Lydia will be at Friday night’s game to walk beside Sydney for the pregame festivities.
“What Sydney is doing for Lydia is awesome,” Byrnside said. “She’s a fantastic mother and anything that happens Lydia always comes first. That’s amazing that she can come here, play soccer, have a college life and be a great mother. She amazes me. She is my mom away from home.”
Arnold scored once her freshmen season, three times as a sophomore and recorded nine goals last season as Marshall marched to the Conference USA championship match. She has four goals and six assists for the Herd (5-7-4).
“I’ve made really good friendships and it’s been a really great experience, especially here at Marshall,” Arnold said. “I’ve met a lot of great people.”
Byrnside, meanwhile, has been the Herd’s steady hand and calming voice.
“She’s said the things that aren’t comfortable to say at times,” Long said. “She’s told players to buckle up, she’s told players to see the coach when they’re having problem, she’s done a great job at voicing to the players what they need to hear and also be an outlet for the staff for what the team thinks we need to know.”

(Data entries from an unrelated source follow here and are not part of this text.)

(** A filter [field||$op||value] is read back as exactly that field,
    operator and value, the value taken verbatim even when it contains bars; an
    operator outside the fifteen known ones is rejected, never read as equality. *)
Theorem filter_syntax field op name value :
  no_bar field → trim field = field → field ≠ "" →
  parseFilterString (field +:+ "||" +:+ filter_name op +:+ "||" +:+ value)
    = Ok (Some (Filter field op value)) ∧
  (no_bar name → trim name ≠ "" → (∀ op, trim name ≠ filter_name op) →
   ∃ m, parseFilterString (field +:+ "||" +:+ name +:+ "||" +:+ value) = Throw (invalid field m)).
Proof.
  intros Hf Ht Hne. destruct (filter_name_spec op) as (Hb & Htr & Hget).
  apply String.eqb_neq in Hne. split.
  - rewrite parse_three, Ht, Htr, Hne, Hget by done. by destruct op.
  - intros Hn Hname Hall. rewrite parse_three, Ht, Hne by done.
    apply String.eqb_neq in Hname. rewrite Hname. cbn [orb].
    destruct (obj_get (trim name) FILTER_OPERATORS) as [op'|] eqn:E; [exfalso|by eexists].
    apply obj_get_Some in E. revert E. unfold FILTER_OPERATORS. rewrite list_elem_of_In.
    cbn [List.In]. intros E. apply (Hall op').
    repeat (destruct E as [E|E]; [by injection E as <- <-|]). done.
Qed.

Lemma filter_syntax_witness :
  parseFilterString "note||$eq||a||b" = Ok (Some (Filter "note" F_eq "a||b")) ∧
  ∃ m, parseFilterString "note||$eqq||a||b" = Throw (invalid "note" m).
Proof.
  destruct (filter_syntax "note" F_eq "$eqq" "a||b" ltac:(by vm_compute) ltac:(by vm_compute) ltac:(done))
    as [H1 H2].
  split; [exact H1|]. apply H2; [by vm_compute|by vm_compute|]. intros op. by destruct op.
Defined.

(** ** JSONB conditions *)

(** What the SQL text of a condition may depend on besides the column. *)
Definition jsonb_shape (op : JsonbOperator) (value : string) : nat :=
  match op with
  | J_in => length (parseCommaSeparatedValues value)
  | J_eq | J_ne => if String.eqb value "" then 0 else 1
  | J_isnull | J_notnull => if String.eqb (toLowerCase value) "false" then 0 else 1
  | _ => 0
  end.

Lemma numbered_names prefix l l' :
  length l = length l' → List.map fst (numbered prefix l) = List.map fst (numbered prefix l').
Proof.
  unfold numbered. enough (∀ f : nat → string, length l = length l' →
    List.map fst (imap (λ i s, (f i, s)) l) = List.map fst (imap (λ i (s : string), (f i, s)) l')) as H
    by exact (H (λ i, prefix +:+ string_of_nat i)).
  revert l'. induction l as [|s l IH]; intros [|s' l'] f; try done. cbn. intros [= Hl].
  f_equal. by apply (IH l' (f ∘ S)).
Qed.
Lemma numbered_values prefix l : List.map snd (numbered prefix l) = l.
Proof.
  unfold numbered.
  enough (∀ f : nat → string, List.map snd (imap (λ i s, (f i, s)) l) = l) as H
    by exact (H (λ i, prefix +:+ string_of_nat i)).
  induction l as [|s l IH]; intros f; [done|]. cbn. f_equal. apply (IH (f ∘ S)).
Qed.
Lemma placeholders_names params params' :
  List.map fst params = List.map fst params' → placeholders params = placeholders params'.
Proof.
  unfold placeholders. intros H. rewrite <- (map_map fst (λ k, ":" +:+ k)), H. by rewrite map_map.
Qed.

(** No text of the request becomes SQL: the SQL of a JSONB condition is the
    same for all paths of one length and all values of one shape, and the path
    and the value reach the database only as bound parameters. *)
Theorem jsonb_sql_fixed n column op path path' value value' :
  length path = length path' → jsonb_shape op value = jsonb_shape op value' →
  ∃ sql params params',
    jsonb_condition n column path op value = Raw sql params ∧
    jsonb_condition n column path' op value' = Raw sql params' ∧
    List.map fst params = List.map fst params' ∧
    (params ≠ [] → List.firstn (length path) (List.map snd params) = path).
Proof.
  intros Hpath Hshape.
  set (prefix := "jsonb_" +:+ string_of_nat n +:+ "_").
  pose proof (numbered_names (prefix +:+ "p") path path' Hpath) as Hnames.
  pose proof (placeholders_names _ _ Hnames) as Hph.
  assert (∀ ps : list (string * string),
    List.firstn (length path) (List.map snd (numbered (prefix +:+ "p") path ++ ps)) = path) as Hvals.
  { intros ps. rewrite map_app, numbered_values, firstn_app, Nat.sub_diag, firstn_all. apply app_nil_r. }
  unfold jsonb_condition. fold prefix. rewrite <- Hph.
  destruct op; cbn [jsonb_shape] in Hshape. 7: {
    destruct (parseCommaSeparatedValues value) as [|v vs], (parseCommaSeparatedValues value') as [|v' vs'];
      try done.
    - do 3 eexists. by split_and!.
    - rewrite (placeholders_names _ _ (numbered_names (prefix +:+ "i") (v :: vs) (v' :: vs') Hshape)).
      do 3 eexists. split_and!; [reflexivity|reflexivity| |by intros _].
      rewrite !map_app, Hnames. f_equal. by apply numbered_names. }
  all: destruct (String.eqb value ""), (String.eqb value' "");
    destruct (String.eqb (toLowerCase value) "false"), (String.eqb (toLowerCase value') "false");
    try done;
    (do 3 eexists; split_and!; [reflexivity|reflexivity|by rewrite !map_app, Hnames|by intros _]).
Qed.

Byrnside said she relishes her student-athlete experience here at Marshall.
“Soccer is all I’ve known my whole life,” Byrnside said. “It’s meant a lot to come here and be part of this family and this atmosphere. Here at Marshall, you play for more than this team. You play for the 75. You play for the school. It’s an awesome to be part of it.”
The 2016 group of seniors enter Friday’s game with the highest winning percentage of any senior class in program history. The 2015 graduating class had more overall wins, but a four-year record of 39-29-12 (.643 winning percentage). The 2016 class enters the regular season finale with a 37-25-15 four-year record, which is good for a .664 winning percentage.
“They’ve been a joy to coach,” Long said.